Link Posted: 7/27/2017 12:44:09 AM EDT
[#11]
Thanks for the advice guys. Headed to the range tomorrow we'll see how the initial attempts go.
Link Posted: 7/27/2017 7:34:38 AM EDT
[#12]
One eye pistol shooter here, but never tried both eyes before.

With one eye I have a hard front sight focus, target slightly blurry

With 2 eyes open are you still keeping a front sight focus?  If so don't you end up with 2 targets?
Link Posted: 7/27/2017 11:23:53 PM EDT
[#13]
So back from the range and i tried the tape over my non dominant eye. Loved the way i shot with both eyes open. My groups at 10 yards tightened up. Hopefully i can really train my eyes and have similar results when i remove the tape.
Link Posted: 7/28/2017 11:52:17 AM EDT
[#14]
Discussion ForumsJump to Quoted PostQuote History
Quoted:
One eye pistol shooter here, but never tried both eyes before.

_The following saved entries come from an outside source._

(** * TWISTER environment adapters and collate utility: a shallow embedding

    Sources embedded here:
    - nnet/envs/dm_control/deep_mind_control_env.py  (DeepMindControlEnv)
    - nnet/envs/atari/atari_env.py                  (AtariEnv)
    - nnet/utils/collate_fn.py                      (CollateFn.collate)

    Conventions.
    - Python exceptions are the constructors of [pyerror]; a fallible
      computation returns [res A].
    - Scalar floats (rewards, scores, action values) are rationals [Q]; the
      running sums are written in the same left-to-right order as the code.
      The float32 cast of [torch.tensor(x, dtype=torch.float32)] is not
      modelled (it is the identity here).
    - A uint8 image is a nested list [arr3] (three dimensions, either
      (C, H, W) or (H, W, C) as the code has it).
    - The boolean fields of a Transition are float tensors 0.0 / 1.0 in the
      code; they are [bool] here.
    - The simulators (dm_control, gym's AtariPreprocessing) are external:
      they are Section variables, functions of an opaque simulator state. *)

From Stdlib Require Import String.
From Stdlib Require Import List QArith Qminmax ZArith Bool Lia.
Import ListNotations.

Set Warnings "-register-all".

(** ** Python errors and the error monad *)

Inductive pyerror :=
| AssertionError
| AttributeError
| RuntimeError
| KeyError
| IndexError
| NameError.

Inductive res (A : Type) : Type :=
| Ok : A -> res A
| Err : pyerror -> res A.
Arguments Ok {A} _.
Arguments Err {A} _.

Definition bind {A B : Type} (m : res A) (k : A -> res B) : res B :=
  match m with
  | Ok a => k a
  | Err e => Err e
  end.

Notation "x <- m ;; k" := (bind m (fun x => k))
  (at level 61, m at next level, right associativity).
Notation "' p <- m ;; k" := (bind m (fun x => match x with p => k end))
  (at level 61, p pattern, m at next level, right associativity).

(** ** Tensors (actions and collated samples) *)

(** A torch tensor: a scalar or an array of sub-tensors along its first
    axis. Tensors built by torch are regular (all sub-tensors share one
    shape); [shape] reads the shape off the first sub-tensor. *)
Inductive tensor :=
| TScalar (q : Q)
| TArr (l : list tensor).

Fixpoint shape (t : tensor) : list nat :=
  match t with
  | TScalar _ => []
  | TArr l => length l :: match l with [] => [] | x :: _ => shape x end
  end.

(** All elements in row-major order ([tolist] of a 1-D tensor, and what
    [item()] reads). *)
Fixpoint flatten (t : tensor) : list Q :=
  match t with
  | TScalar q => [q]
  | TArr l =>
      (fix go (l : list tensor) : list Q :=
         match l with
         | [] => []
         | x :: r => flatten x ++ go r
         end) l
  end.

(** [Tensor.item()]: only a one-element tensor converts to a scalar;
    otherwise torch raises a RuntimeError. *)
Definition item (t : tensor) : res Q :=
  match flatten t with
  | [q] => Ok q
  | _ => Err RuntimeError
  end.

(** [Tensor.clip(low, high)] = min(max(x, low), high), element-wise. *)
Definition clip_q (low high x : Q) : Q := Qmin (Qmax x low) high.

Fixpoint tclip (low high : Q) (t : tensor) : tensor :=
  match t with
  | TScalar q => TScalar (clip_q low high q)
  | TArr l => TArr (map (tclip low high) l)
  end.

(** [torch.stack(xs, axis=0)]: fails on an empty list or on tensors of
    different shapes. *)
Definition stack (xs : list tensor) : res tensor :=
  match xs with
  | [] => Err RuntimeError
  | x :: _ =>
      if forallb (fun y => if list_eq_dec Nat.eq_dec (shape y) (shape x)
                           then true else false) xs
      then Ok (TArr xs) else Err RuntimeError
  end.

(** ** Images *)

Definition arr3 := list (list (list Z)).

(** Size of the last axis of an (H, W, C) image. *)
Definition last_dim (x : arr3) : nat :=
  match x with
  | (p :: _) :: _ => length p
  | _ => 0
  end.

(** [x.permute(2, 0, 1)]: (H, W, C) to (C, H, W). *)
Definition chw_of_hwc (x : arr3) : arr3 :=
  map (fun c => map (fun row => map (fun px => nth c px 0%Z) row) x)
      (seq 0 (last_dim x)).

(** [x.permute(1, 2, 0)]: (C, H, W) to (H, W, C). *)
Definition hwc_of_chw (x : arr3) : arr3 :=
  match x with
  | [] => []
  | p :: _ =>
      map (fun i =>
             map (fun j => map (fun q => nth j (nth i q []) 0%Z) x)
                 (seq 0 (length (nth i p []))))
          (seq 0 (length p))
  end.

(** [x.repeat(h, 1, 1)] on a (C, H, W) image: h copies along channels. *)
Fixpoint repeat_ch (h : nat) (x : arr3) : arr3 :=
  match h with
  | O => []
  | S h' => x ++ repeat_ch h' x
  end.

(** Channels [k*c .. k*c + c - 1] of a history buffer: its k-th frame. *)
Definition frame_slice (c k : nat) (hist : arr3) : arr3 :=
  firstn c (skipn (k * c) hist).

(** The last [n] channels of a buffer, [hist[-n:]]. *)
Definition lastn {A : Type} (n : nat) (l : list A) : list A :=
  skipn (length l - n) l.
Lemma service_waitgroup_witness :
  wg_counter (snd (service example_env (example_config "user" "secret" 0)
                     [TimerFired] []))
  = 1%Z /\
  wg_counter (snd (service example_env (example_config "user" "secret" 0)
                     [TimerFired; CtxDone] []))
  = 0%Z.
Proof.
  split.
  - exact (proj1 (proj1 (proj2 (proj2
             (service_waitgroup example_env (example_config "user" "secret" 0)
                [TimerFired] []))) eq_refl)).
  - exact (proj1 (proj2 (proj2 (proj2
             (service_waitgroup example_env (example_config "user" "secret" 0)
                [TimerFired; CtxDone] []))) eq_refl)).
Defined.

(** ** A configuration without DynDns section *)

(** X7. Called with a configuration that has no frontend section, or no
    DynDns section in it, [updateIP] does nothing and [Start] returns at
    once, without a log entry, a check or a wait, whatever the wake-ups. *)
Theorem nil_config_noop (env : Env) (self : DynDNSService) (cfg : Config)
  (sched : list Wake) (t : Trace) :
  match Frontend cfg with
  | None => True
  | Some fe => DynDns fe = None
  end ->
  updateIP env self cfg t = (tt, t) /\
  Start env self cfg sched t = (Returned, t).
Proof.
  intros H. unfold updateIP, Start.
  destruct (Frontend cfg) as [fe|]; [rewrite H|]; split; reflexivity.
Qed.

With one eye I have a hard front sight focus, target slightly blurry

With 2 eyes open are you still keeping a front sight focus?  If so don't you end up with 2 targets?
View Quote
Yes, perhaps even more so.
Yes, you end up with two targets but your brain will seperate them the more you practice.
Link Posted: 7/28/2017 4:47:19 PM EDT
[#15]
It took me around 15 minutes to learn how to shoot with both eyes open for pistol. Much shorter for rifle. You need a point of reference like the tip of a pen and focus it with your dominant eye. Blinking help a lot.